Milositz isn't alone. Other area chiefs agree that having one or two more personnel per truck would mean increased safety.

In Westport, only two to three firefighters are on each truck when it answers a call; never four, said Westport Fire Chief Christopher Ackley.

"It's a best practice, but if something happens we'll be held to those standards," Ackley said. "We can operate safely with three, but two is a stretch. It's unreasonable to expect a municipality to have an engine company with two firefighters."

That's precisely the situation at the Coleytown and Greens Farms stations where only two firefighters work each shift.

Under-manning engines violates national standards, and currently Westport has the lowest manning of fire apparatus in Fairfield County, Ackley said.

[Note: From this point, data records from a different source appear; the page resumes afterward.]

(** The extended header, [lo] the position of LEN: [None] when the packet is
    bad. *)
Definition extended_header (lo : Z) : K bool :=
  s ← get;
  let buf := packet_buffer s in
  lenx1 ← load buf (lo + 3);
  lenx2 ← load buf (lo + 4);
  let n := kermit_unchar lenx1 * 95 + kermit_unchar lenx2 in
  on_input (fun p => p <| plength := n |>);;
  if MAXLX1 (session_parms s) * 95 + MAXLX2 (session_parms s) <? n then mret false
  else
    on_input (fun p => p <| plength := n + 5 |>);;
    given ← load buf (lo + 5);
    l ← slice buf lo 5;
    mret (kermit_unchar given =? hcheck l).

(** From LEN on, [lo] its position. *)
Definition decode_packet (lo : Z) : K (bool * Z) :=
  s ← get;
  let buf := packet_buffer s in
  let n := packet_buffer_n s in
  let sess := session_parms s in
  len ← load buf lo;
  let len := kermit_unchar len in
  let long := len =? 0 in
  on_input (fun p => p <| plength := len |>);;
  if long && negb (long_packets sess) then reject
  else
    whenM long (on_input (fun p => p <| long_packet := true |>));;
    if (len =? 1) || (len =? 2) || (negb long && (MAXL sess <? len)) then reject
    else if u32 (n - (lo + 1)) <? (if long then 5 else len) then mret (false, lo - 1)
    else
      sq ← load buf (lo + 1);
      let sq := kermit_unchar sq in
      on_input (fun p => p <| seq := sq |>);;
      if 63 <? sq then reject
      else
        t ← load buf (lo + 2);
        on_input (fun p => p <| type := packet_type t |>);;
        if long then
          ok ← extended_header lo;
          if negb ok then reject
          else
            p ← gets input_packet;
            if u32 (n - (lo + 6)) <? u32 (plength p - 5) then mret (false, lo - 1)
            else decode_body lo (lo + 6) len 5
        else decode_body lo (lo + 3) len 2.

(** [decode_input_bytes(packet_buffer, packet_buffer_n, &discard)], its only
    call: the result and [discard]. *)
Definition decode_input_bytes : K (bool * Z) :=
  s ← get;
  let n := packet_buffer_n s in
  if n <? 5 then mret (false, 0)
  else
    on_input (fun p => p <| parsed_ok := false |> <| seq := 0 |> <| type := Some P_KSINIT |>
      <| plength := 0 |> <| long_packet := false |>
      <| pdata := replicate (Z.to_nat (data_max p)) 0 |> <| data_n := 0 |>);;
    match find_mark (MARK (session_parms s)) (take (Z.to_nat n) (packet_buffer s)) with
    | None => mret (false, n)
    | Some m => decode_packet (Z.of_nat m + 1)
    end.

(** ** Writing a packet *)

(** [memcpy(output + *output_n + off, xs, n)] *)
Definition poke (off : Z) (xs : list Z) : K unit :=
  b ← gets output;
  buf ← memcpy (ob b) (ob_n b + off) xs;
  modify (fun s => s <| output ::= fun b => b <| ob := buf |> |>).

(** The type of check of a packet that goes out. *)
Definition output_check_type (st : KERMIT_STATUS) (t : PACKET_TYPE) : Z :=
  match t with
  | P_KSINIT | P_KNAK => 1
  | P_KACK => if sequence_number st =? 0 then 1 else check_type st
  | _ => check_type st
  end.

(** The bytes from LEN to the last one the check covers; the lengths of an
    extended header count three check characters. *)
Definition packet_header (long : bool) (sq : Z) (type_char : Z) (ctype : Z) (field : list Z) : list Z :=
  let data_length := Z.of_nat (length field) in
  let sq := kermit_tochar (u8 sq) in
  if long then
    let l := [kermit_tochar 0; sq; type_char; kermit_tochar (u8 ((data_length + 3) / 95));
              kermit_tochar (u8 ((data_length + 3) mod 95))] in
    l ++ [kermit_tochar (u8 (hcheck l))]
  else [kermit_tochar (u8 (data_length + 2 + check_length ctype)); sq; type_char].

(** [encode_output_packet(output + *output_n, output_n, ..)] *)
Definition encode_output_packet : K unit :=
  s ← get;
  let p := output_packet s in
  if negb (parsed_ok p) then mret tt
  else
    match type p with
    | None => raise OutOfBounds
    | Some t =>
      let long := bool_decide (t = P_KDATA) && long_packets (session_parms s) in
      on_output (fun p => p <| long_packet := long |>);;
      let ctype := output_check_type (status s) t in
      field ← encode_data_field;
      let l := packet_header long (seq p) (packet_char t) ctype field ++ field in
      let check := check_chars (seven_bit_only (status s)) ctype l in
      poke 0 (MARK (session_parms s) :: l ++ check);;
      let packet_length := Z.of_nat (length l) - 1 + check_length ctype in
      poke (packet_length + 2) [EOL (session_parms s)];;
      on_output (fun p => p <| parsed_ok := false |>);;
      whenM ((streaming (session_parms s) || windowing (session_parms s)) &&
             bool_decide (t = P_KDATA))
        (on_status (fun st => st <| file_position ::= Z.add (outstanding_bytes st) |>);;
         st ← gets status;
         on_stats (fun q => q <| bytes_transfer := u64 (file_position st) |>);;
         stats_increment_blocks);;
      modify (fun s => s <| output ::= fun b => b <| ob_n ::= fun n => n + (packet_length + 3) |> |>)
    end.

(** ** Packets of the sender *)

(** One character of a robust file name. *)
Definition common_form (ch : Z) : Z :=
  if islower ch then toupper ch else if isalnum ch then ch else 95.

(** The position of the last period. *)
Fixpoint last_period (l : list Z) (i : nat) : option nat :=
  match l with
  | [] => None
  | c :: l => match last_period l (S i) with
              | Some j => Some j
              | None => if c =? 46 then Some i else None
              end
  end.

Definition robust_name (name : list Z) : list Z :=
  let l := common_form <$> name in
  match last_period name 0 with Some j => <[j := 46]> l | None => l end.

Definition send_file_header : K unit :=
  s ← get;
  name ← nonnull (file_name (status s));
  let robust := kermit_robust_filename (env s) in
  make_packet P_KFILE (sequence_number (status s) mod 64) (if robust then robust_name name else name);;
  whenM robust
    (p ← gets output_packet;
     c ← load (pdata p) 0;
     whenM (c =? 46)
       (if data_n p <? 1 then raise OutOfBounds
        else on_output (fun p => p <| pdata ::= fun b => blit b 0 (take (Z.to_nat (data_n p - 1)) (drop 1 b)) |>
                                   <| data_n ::= fun n => n - 1 |>));;
     p ← gets output_packet;
     c ← load (pdata p) (data_n p - 1);
     whenM (c =? 46)
       (on_output (fun p => p <| pdata ::= fun b => blit b (Z.to_nat (data_n p - 1)) [0] |>
                              <| data_n ::= fun n => n - 1 |>))).

(** An attribute: its type, the length of its value and the value. *)
Definition attribute (atype : Z) (value : list Z) : list Z :=
  [atype; kermit_tochar (u8 (Z.of_nat (length value)))] ++ value.

(** The Kermit form of a file protection. *)
Definition to_kermit_protection (prot : Z) : Z :=
  Z.lor (Z.lor (if bit prot 0x01 then 0x04 else 0) (if bit prot 0x02 then 0x02 else 0))
        (if bit prot 0x04 then 0x01 else 0).

Definition file_attributes (e : environment) (st : KERMIT_STATUS) (resend : bool) : list Z :=
  (if text_mode st then attribute 34 [65] else attribute 34 [66; 56]) ++
  attribute 49 (print_base 10 (file_size st)) ++
  attribute 35 (strftime (localtime e (file_modtime st))) ++
  attribute 44 (print_base 8 (Z.land (file_protection st) 0x1FF)) ++
  attribute 45 [kermit_tochar (to_kermit_protection (file_protection st))] ++
  (if resend then attribute 43 [82] else []).

Definition send_file_attributes : K unit :=
  s ← get;
  let resend := bit (CAPAS (session_parms s)) 0x10 && kermit_resend (env s) in
  make_packet P_KATTRIBUTES (sequence_number (status s) mod 64)
    (file_attributes (env s) (status s) resend);;
  whenM resend (on_status (fun st => st <| do_resend := true |>)).

Definition send_file_data : K bool :=
  st ← gets status;
  f ← nonnull (file_stream st);
  if f_eof f then mret false
  else make_packet P_KDATA (sequence_number st mod 64) [];; mret true.

Definition send_eof : K unit :=
  st ← gets status;
  on_status (fun st => st <| skip_file := false |>);;
  make_packet P_KEOF (sequence_number st mod 64) (if skip_file st then str "D" else []).

Definition send_eot : K unit :=
  n ← gets (fun s => sequence_number (status s));
  make_packet P_KBREAK (n mod 64) [].

(** [upload_file_list[upload_file_list_i]]; the list ends with a null name. *)
Definition upload_entry : K (option file_info) :=
  l ← gets upload_file_list;
  l ← nonnull l;
  i ← gets upload_file_list_i;
  if (i <? length l)%nat then mret (l !! i)
  else if (i =? length l)%nat then mret None
  else raise OutOfBounds.

(** Whether the first 1024 bytes of a file are all ASCII. *)
Definition looks_like_text (l : list Z) : bool := forallb (fun b => Z.land b 0x80 =? 0) (take 1024 l).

It also means that departments can't meet Occupational Safety and Health Administration regulations, which require two firefighters enter a scene and two remain outside as backup.

"To be honest we violate regulations all the time," Ackley said. "If there is a fire and there are only two men on the scene, they're both going to go in."

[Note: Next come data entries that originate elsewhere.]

(* ===== verification/KermitCodec.v ===== *)
(** The data field of Kermit packets: what [encode_data_field] writes is what
    [decode_data_field] reads, with prefixes, repeat counts and the conversion
    of text, and how long it gets. *)

From Stdlib Require Import ZArith Lia List Bool.
From stdpp Require Import base list numbers gmap strings.
From S2P Require Import Prelude Crc Stdio Protocols Kermit.
Import Kermit.

(** ** Parameters the two sides agree on *)

(** The prefixes are printable, not letters, and differ; the eighth bit may go
    without one. *)
Record good_prefixes (rept qbin qctl : Z) : Prop := {
  gp_rept : valid_prefix rept = true;
  gp_qctl : valid_prefix qctl = true;
  gp_qbin : qbin = SP \/ valid_prefix qbin = true;
  gp_rq : rept <> qctl;
  gp_rb : rept <> qbin;
  gp_qb : qctl <> qbin
}.

(** The decoder of one side and the encoder of the other. *)
Record peers (en : encoder) (de : decoder) : Prop := {
  pe_rept : dn_rept de = en_rept en;
  pe_qbin : dn_qbin de = en_qbin en;
  pe_qctl : dn_qctl de = en_qctl en;
  pe_good : good_prefixes (en_rept en) (en_qbin en) (en_qctl en);
  pe_raw : en_raw en = false;
  pe_raw' : dn_raw de = false
}.

(** What is left of decoded bytes when CRs are stripped. *)
Definition stripped (de : decoder) (l : list Z) : list Z :=
  List.filter (fun c => negb (dn_strip de && (c =? C_CR))) l.

Lemma stripped_app de l1 l2 : stripped de (l1 ++ l2) = stripped de l1 ++ stripped de l2.
Proof. apply List.filter_app. Qed.

Lemma stripped_replicate de n c :
  stripped de (replicate n c) = if dn_strip de && (c =? C_CR) then [] else replicate n c.
Proof.
  unfold stripped. induction n as [|n IH]; cbn; [by destruct (_ && _)|].
  rewrite IH. by destruct (_ && _).
Qed.

(** ** Running the decoder *)

(** The decoder between two characters, with prefixes seen and without. *)
Definition prefixed (c e : bool) (k : Z) (out : list Z) : decoding :=
  {| d_ctrl := c; d_8bit := e; d_rept := false; d_count := k; d_pending := None; d_out := out |}.
Definition at_rest (k : Z) (out : list Z) : decoding := prefixed false false k out.

(** The bytes decoded from an input, once the pending one is out. *)
Definition decoded (de : decoder) (input : list Z) (d : decoding) : option (list Z) :=
  let '(d, ok) := decode_loop de input d in
  if ok : bool then Some (d_out (flush_pending de d)) else None.

Lemma flush_flush de d : flush_pending de (flush_pending de d) = flush_pending de d.
Proof. unfold flush_pending at 2 3. by destruct d as [? ? ? ? [c|] ?]. Qed.

Lemma decoded_flush de input d : decoded de input (flush_pending de d) = decoded de input d.
Proof.
  unfold decoded. destruct input as [|c input]; cbn [decode_loop].
  - by rewrite flush_flush.
  - unfold decode_char. by rewrite flush_flush.
Qed.

Lemma decoded_cons de c input d d' :
  decode_char de c d = Some d' -> decoded de (c :: input) d = decoded de input d'.
Proof. intros H. unfold decoded. cbn [decode_loop]. by rewrite H. Qed.

(** ** One character *)

Definition high (ch : Z) : bool := negb (Z.land ch 0x80 =? 0).
Definition low7 (ch : Z) : Z := Z.land ch 0x7F.

(** The facts about bytes the codec rests on. *)
Definition byte_facts (ch : Z) : bool :=
  (0 <=? low7 ch) && (low7 ch <? 128) &&
  (if high ch then (128 <=? ch) && (Z.lor (low7 ch) 0x80 =? ch) else low7 ch =? ch) &&
  (kermit_ctl (kermit_ctl ch) =? ch) && (kermit_ctl (kermit_ctl (low7 ch)) =? low7 ch) &&
  (low7 (low7 ch) =? low7 ch) &&
  (if is_ctl7 (low7 ch)
   then negb (valid_prefix (kermit_ctl ch)) && negb (valid_prefix (kermit_ctl (low7 ch)))
   else true) &&
  (if valid_prefix (low7 ch) then negb (is_ctl7 (low7 (kermit_ctl ch))) else true).

Lemma byte_facts_all ch : is_byte ch -> byte_facts ch = true.
Proof. apply (all_bytes_spec byte_facts). vm_compute. reflexivity. Qed.

Lemma valid_prefix_range c : valid_prefix c = true -> 33 <= c < 127 /\ c <> SP.
Proof. unfold valid_prefix, SP. lia. Qed.

Section copy.
Context (en : encoder) (de : decoder) (Hp : peers en de).

(** A character that the decoder takes as it is. *)
Lemma decode_regular y b c k out :
  valid_prefix y = false \/ 128 <= y \/
    (y <> en_rept en /\ y <> en_qctl en /\ (en_qbin en = SP \/ y <> en_qbin en)) ->
  (if c && is_ctl7 (low7 (kermit_ctl y)) then kermit_ctl y else y) = b ->
  forall e, decode_char de y (prefixed c e k out) =
  Some (at_rest 1 (out ++ stripped de (replicate (Z.to_nat k) (if e : bool then Z.lor b 0x80 else b)))).
Proof.
  destruct Hp as [Er Eb Eq [Gr Gq Gb _ _ _] _ Hraw]. intros Hy Hb e.
  assert (Hn : y <> en_rept en /\ y <> en_qctl en /\ (en_qbin en = SP \/ y <> en_qbin en)).
  { pose proof (valid_prefix_range _ Gr). pose proof (valid_prefix_range _ Gq).
    destruct Hy as [Hy|[Hy|Hy]]; [..|exact Hy].
    - split; [congruence|]. split; [congruence|]. destruct Gb; [by left|right; congruence].
    - split; [lia|]. split; [lia|]. destruct Gb as [Gb|Gb]; [by left|right].
      pose proof (valid_prefix_range _ Gb). lia. }
  destruct Hn as (N1 & N2 & N3). unfold decode_char. cbn [flush_pending at_rest d_pending].
  change (flush_pending _ _) with (prefixed c e k out).
  rewrite Hraw, Er, Eb, Eq, (proj2 (Z.eqb_neq _ _) N1), (proj2 (Z.eqb_neq _ _) N2), andb_false_r.
  assert (negb (en_qbin en =? SP) && (y =? en_qbin en) = false) as ->.
  { destruct N3 as [->|N3]; [done|]. by rewrite (proj2 (Z.eqb_neq _ _) N3), andb_false_r. }
  change (d_rept (prefixed c e k out)) with false. cbv iota. unfold on_regular.
  change (d_ctrl (prefixed c e k out)) with c. change (d_8bit (prefixed c e k out)) with e.
  change (Z.land (kermit_ctl y) 127) with (low7 (kermit_ctl y)). rewrite Hb.
  unfold emit_copies. cbn [d_out d_count]. rewrite stripped_replicate. reflexivity.
Qed.

(** A prefix character behind the control prefix is taken literally. *)
Lemma decode_quoted y k out e :
  (y = en_rept en \/ (en_qbin en <> SP /\ y = en_qbin en) \/ y = en_qctl en) ->
  exists d, decode_char de y (prefixed true e k out) = Some d /\
  flush_pending de d =
  at_rest 1 (out ++ stripped de (replicate (Z.to_nat k) (if e : bool then Z.lor y 0x80 else y))).
Proof.
  destruct Hp as [Er Eb Eq [Gr Gq Gb Nrq Nrb Nqb] _ Hraw]. intros Hy.
  pose proof (valid_prefix_range _ Gr) as [_ Sr].
  unfold decode_char.
  change (flush_pending de (prefixed true e k out)) with (prefixed true e k out).
  rewrite Hraw, Er, Eb, Eq, (proj2 (Z.eqb_neq _ _) Sr). cbn [negb andb].
  assert (Hfin : forall v, flush_pending de
      {| d_ctrl := false; d_8bit := false; d_rept := false; d_count := k;
         d_pending := Some v; d_out := out |} = at_rest 1 (out ++ stripped de (replicate (Z.to_nat k) v))).
  { intros v. unfold flush_pending, emit_copies. cbn [d_pending d_out d_count].
    by rewrite stripped_replicate. }
  destruct Hy as [->|[[Hs ->]| ->]].
  - rewrite Z.eqb_refl. eexists. split; [reflexivity|]. unfold on_rept. cbn [d_ctrl d_8bit].
    rewrite Er. destruct e; cbn; apply Hfin.
  - rewrite (proj2 (Z.eqb_neq _ _) (not_eq_sym Nrb)), (proj2 (Z.eqb_neq _ _) (not_eq_sym Nqb)).
    rewrite (proj2 (Z.eqb_neq _ _) Hs), Z.eqb_refl. cbn [negb andb].
    change (d_rept (prefixed true e k out)) with false. cbv iota. unfold on_qbin. rewrite Eb.
    destruct e; cbn; (eexists; split; [reflexivity|apply Hfin]).
  - rewrite (proj2 (Z.eqb_neq _ _) (not_eq_sym Nrq)), Z.eqb_refl.
    change (d_rept (prefixed true e k out)) with false. cbv iota. eexists. split; [reflexivity|].
    unfold on_qctl. cbn [d_ctrl d_8bit]. rewrite Eq. destruct e; cbn; apply Hfin.
Qed.

(** The prefix characters themselves. *)
Lemma decode_qbin_prefix k out :
  en_qbin en <> SP -> decode_char de (en_qbin en) (at_rest k out) = Some (prefixed false true k out).
Proof.
  destruct Hp as [Er Eb Eq [Gr Gq Gb Nrq Nrb Nqb] _ Hraw]. intros Hs.
  unfold decode_char. change (flush_pending de (at_rest k out)) with (at_rest k out).
  rewrite Hraw, Er, Eb, Eq, (proj2 (Z.eqb_neq _ _) (not_eq_sym Nrb)),
    (proj2 (Z.eqb_neq _ _) (not_eq_sym Nqb)), (proj2 (Z.eqb_neq _ _) Hs), Z.eqb_refl, andb_false_r.
  reflexivity.
Qed.

Lemma decode_qctl_prefix e k out :
  decode_char de (en_qctl en) (prefixed false e k out) = Some (prefixed true e k out).
Proof.
  destruct Hp as [Er Eb Eq [Gr Gq Gb Nrq Nrb Nqb] _ Hraw].
  unfold decode_char. change (flush_pending de (prefixed false e k out)) with (prefixed false e k out).
  rewrite Hraw, Er, Eq, (proj2 (Z.eqb_neq _ _) (not_eq_sym Nrq)), Z.eqb_refl, andb_false_r.
  unfold on_qctl. change (d_rept (prefixed false e k out)) with false.
  change (d_8bit (prefixed false e k out)) with e. change (d_ctrl (prefixed false e k out)) with false.
  rewrite andb_false_r. reflexivity.
Qed.

(** A repeat count. *)
Lemma decode_repeat n out rest :
  1 <= n <= 94 ->
  decoded de (en_rept en :: kermit_tochar (u8 n) :: rest) (at_rest 1 out) = decoded de rest (at_rest n out).
Proof.
  destruct Hp as [Er Eb Eq [Gr Gq Gb Nrq Nrb Nqb] _ Hraw]. intros Hn.
  pose proof (valid_prefix_range _ Gr) as [_ Sr].
  assert (Hu : kermit_unchar (kermit_tochar (u8 n)) = n).
  { unfold kermit_unchar, kermit_tochar. rewrite (u8_id n), (u8_id (n + 32)) by (unfold is_byte; lia).
    rewrite u8_id by (unfold is_byte; lia). lia. }
  set (counting := {| d_ctrl := false; d_8bit := false; d_rept := true; d_count := 1;
                      d_pending := None; d_out := out |}).
  rewrite (decoded_cons de _ _ _ counting).
  2:{ unfold decode_char. change (flush_pending de (at_rest 1 out)) with (at_rest 1 out).
      rewrite Hraw, Er, Z.eqb_refl, (proj2 (Z.eqb_neq _ _) Sr). reflexivity. }
  apply decoded_cons. unfold decode_char.
  change (flush_pending de counting) with counting.
  rewrite Hraw, Er, (proj2 (Z.eqb_neq _ _) Sr). cbn [negb andb].
  destruct (Z.eqb_spec (kermit_tochar (u8 n)) (en_rept en)) as [E|E].
  - unfold on_rept. rewrite Er, <- E, Hu. reflexivity.
  - change (d_rept counting) with true. cbv iota. rewrite Hu. reflexivity.
Qed.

Yet it didn't have to be that way.

Earlier this year, the Federal Emergency Management Agency approved Westport for a $1.2 million SAFER Grant. The highly competitive grant is designed to help departments comply with federal occupational safety regulations. The town voted it down.

At the time Board of Finance chairwoman Helen Garten said accepting the grant would eventually cost the town millions in salaries, benefits and pensions. The grant would have allowed the department to hire eight new firefighters for two years. After that, the town would be responsible for funding their employment.

Westport was alone in being approved for the grant, but it isn't alone in not being able to comply with the recommended standards.

In Fairfield, a far larger municipality, it isn't much different.

Fairfield has two universities and 32 schools. It's firefighters are also first responders. That means every firefighter is also an emergency medical technician. Still only three firefighters are on every truck that goes out.

 "We answer 10,000 calls a year in a 32-square-mile town," said Fairfield's Fire Chief Richard Felner. "The standards recommend four to operate efficiently. Would I like four? Sure. But you do what you can."

 "Westport turning down that deal was silly," Felner said. "That's my personal opinion. Sooner or later they're going to have to put more men on the trucks. As industry, schools, shopping grows."

Neither Darien, with its three volunteer firehouses nor New Canaan meets the recommended standards.

"They try to follow the same standards as career departments," Fire Marshall Robert Buch said. "They try to ensure they leave with the same number of personnel on the apparatus as career departments."

Because of staffing shortages across departments, there is more regional cooperation. The building fire in Norwalk in mid-August highlighted that.

"The walls are down and we're working together," Ackley said. "Mutual aid is good, but I need to provide protection to the town."

And that can't happen if budgets aren't approved.

 "It's a case of balancing what the town can afford to pay," Milositz said.